START Data shown
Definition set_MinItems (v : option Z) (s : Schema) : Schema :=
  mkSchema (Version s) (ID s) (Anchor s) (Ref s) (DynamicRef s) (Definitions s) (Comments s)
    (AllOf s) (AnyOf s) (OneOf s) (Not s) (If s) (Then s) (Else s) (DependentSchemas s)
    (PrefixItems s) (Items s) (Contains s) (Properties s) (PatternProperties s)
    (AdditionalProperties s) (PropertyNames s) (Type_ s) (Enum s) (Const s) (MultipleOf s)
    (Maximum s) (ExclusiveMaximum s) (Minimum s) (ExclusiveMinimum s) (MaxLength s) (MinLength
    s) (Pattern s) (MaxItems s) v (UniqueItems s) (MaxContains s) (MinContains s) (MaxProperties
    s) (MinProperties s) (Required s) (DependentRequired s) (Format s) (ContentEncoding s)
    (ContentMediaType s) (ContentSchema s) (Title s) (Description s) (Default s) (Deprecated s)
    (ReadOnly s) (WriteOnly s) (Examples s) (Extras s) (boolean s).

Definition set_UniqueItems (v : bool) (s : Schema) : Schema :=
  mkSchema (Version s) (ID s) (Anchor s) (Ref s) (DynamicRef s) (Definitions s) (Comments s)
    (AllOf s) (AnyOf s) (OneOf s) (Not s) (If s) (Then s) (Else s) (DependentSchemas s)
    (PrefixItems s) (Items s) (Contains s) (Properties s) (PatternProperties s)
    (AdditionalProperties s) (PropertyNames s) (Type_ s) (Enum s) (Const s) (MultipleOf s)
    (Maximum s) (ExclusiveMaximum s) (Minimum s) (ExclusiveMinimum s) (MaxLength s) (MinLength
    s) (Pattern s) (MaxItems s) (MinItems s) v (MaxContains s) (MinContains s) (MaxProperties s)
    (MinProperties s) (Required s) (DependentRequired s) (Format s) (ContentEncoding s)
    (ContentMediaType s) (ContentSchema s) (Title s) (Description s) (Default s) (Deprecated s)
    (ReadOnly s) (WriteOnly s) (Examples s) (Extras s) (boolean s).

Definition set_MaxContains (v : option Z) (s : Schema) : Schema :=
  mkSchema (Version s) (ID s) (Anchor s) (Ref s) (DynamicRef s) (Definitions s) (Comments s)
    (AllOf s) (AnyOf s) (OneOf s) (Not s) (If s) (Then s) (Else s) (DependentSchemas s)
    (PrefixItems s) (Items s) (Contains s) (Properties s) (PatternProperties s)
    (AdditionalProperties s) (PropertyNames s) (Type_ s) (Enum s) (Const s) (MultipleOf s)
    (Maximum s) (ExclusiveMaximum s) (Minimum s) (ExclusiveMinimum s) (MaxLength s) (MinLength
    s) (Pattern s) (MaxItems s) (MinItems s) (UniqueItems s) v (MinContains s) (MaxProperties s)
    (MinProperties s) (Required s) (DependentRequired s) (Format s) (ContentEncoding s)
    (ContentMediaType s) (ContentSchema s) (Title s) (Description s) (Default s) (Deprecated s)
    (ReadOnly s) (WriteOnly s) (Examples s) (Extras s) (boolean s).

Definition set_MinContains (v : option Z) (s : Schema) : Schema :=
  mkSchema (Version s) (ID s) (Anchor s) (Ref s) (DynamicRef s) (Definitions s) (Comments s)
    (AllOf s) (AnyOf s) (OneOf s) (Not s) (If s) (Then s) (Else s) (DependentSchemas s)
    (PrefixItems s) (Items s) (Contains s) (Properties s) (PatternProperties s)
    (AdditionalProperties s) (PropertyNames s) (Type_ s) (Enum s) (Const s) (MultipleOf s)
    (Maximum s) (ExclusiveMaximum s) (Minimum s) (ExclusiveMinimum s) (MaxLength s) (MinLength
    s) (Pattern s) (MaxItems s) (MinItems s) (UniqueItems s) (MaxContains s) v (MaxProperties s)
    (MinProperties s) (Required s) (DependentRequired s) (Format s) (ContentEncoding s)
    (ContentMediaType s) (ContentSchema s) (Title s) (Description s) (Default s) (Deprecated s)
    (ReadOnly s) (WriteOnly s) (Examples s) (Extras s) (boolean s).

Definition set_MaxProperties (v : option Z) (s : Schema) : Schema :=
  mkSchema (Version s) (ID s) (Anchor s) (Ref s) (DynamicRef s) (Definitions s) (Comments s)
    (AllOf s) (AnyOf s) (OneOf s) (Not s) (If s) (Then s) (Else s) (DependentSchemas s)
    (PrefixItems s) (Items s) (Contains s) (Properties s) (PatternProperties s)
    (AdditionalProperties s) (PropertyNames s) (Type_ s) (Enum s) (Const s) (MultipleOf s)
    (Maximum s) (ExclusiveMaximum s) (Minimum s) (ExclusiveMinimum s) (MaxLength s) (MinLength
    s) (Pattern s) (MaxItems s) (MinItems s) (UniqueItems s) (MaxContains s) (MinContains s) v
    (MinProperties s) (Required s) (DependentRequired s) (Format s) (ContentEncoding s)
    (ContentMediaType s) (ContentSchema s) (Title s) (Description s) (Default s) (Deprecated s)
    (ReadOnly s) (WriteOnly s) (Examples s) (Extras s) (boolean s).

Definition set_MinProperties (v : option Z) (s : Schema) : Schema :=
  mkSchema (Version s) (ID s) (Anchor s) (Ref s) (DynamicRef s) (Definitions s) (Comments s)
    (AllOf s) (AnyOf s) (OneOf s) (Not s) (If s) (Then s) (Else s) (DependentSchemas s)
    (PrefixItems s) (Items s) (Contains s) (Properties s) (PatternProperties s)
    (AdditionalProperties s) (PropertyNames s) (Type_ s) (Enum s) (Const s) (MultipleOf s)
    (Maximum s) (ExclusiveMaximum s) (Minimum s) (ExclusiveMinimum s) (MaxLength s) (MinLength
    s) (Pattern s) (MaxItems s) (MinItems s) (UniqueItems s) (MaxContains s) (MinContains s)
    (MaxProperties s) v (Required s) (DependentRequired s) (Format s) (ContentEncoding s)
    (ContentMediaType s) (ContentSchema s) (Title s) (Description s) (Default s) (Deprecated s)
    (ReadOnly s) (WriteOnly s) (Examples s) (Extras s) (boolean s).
END Data shown
* **Task directions**
Only the number is wanted: how many lines of these entries contain the string "option"?

* **Answer to this exercise**
5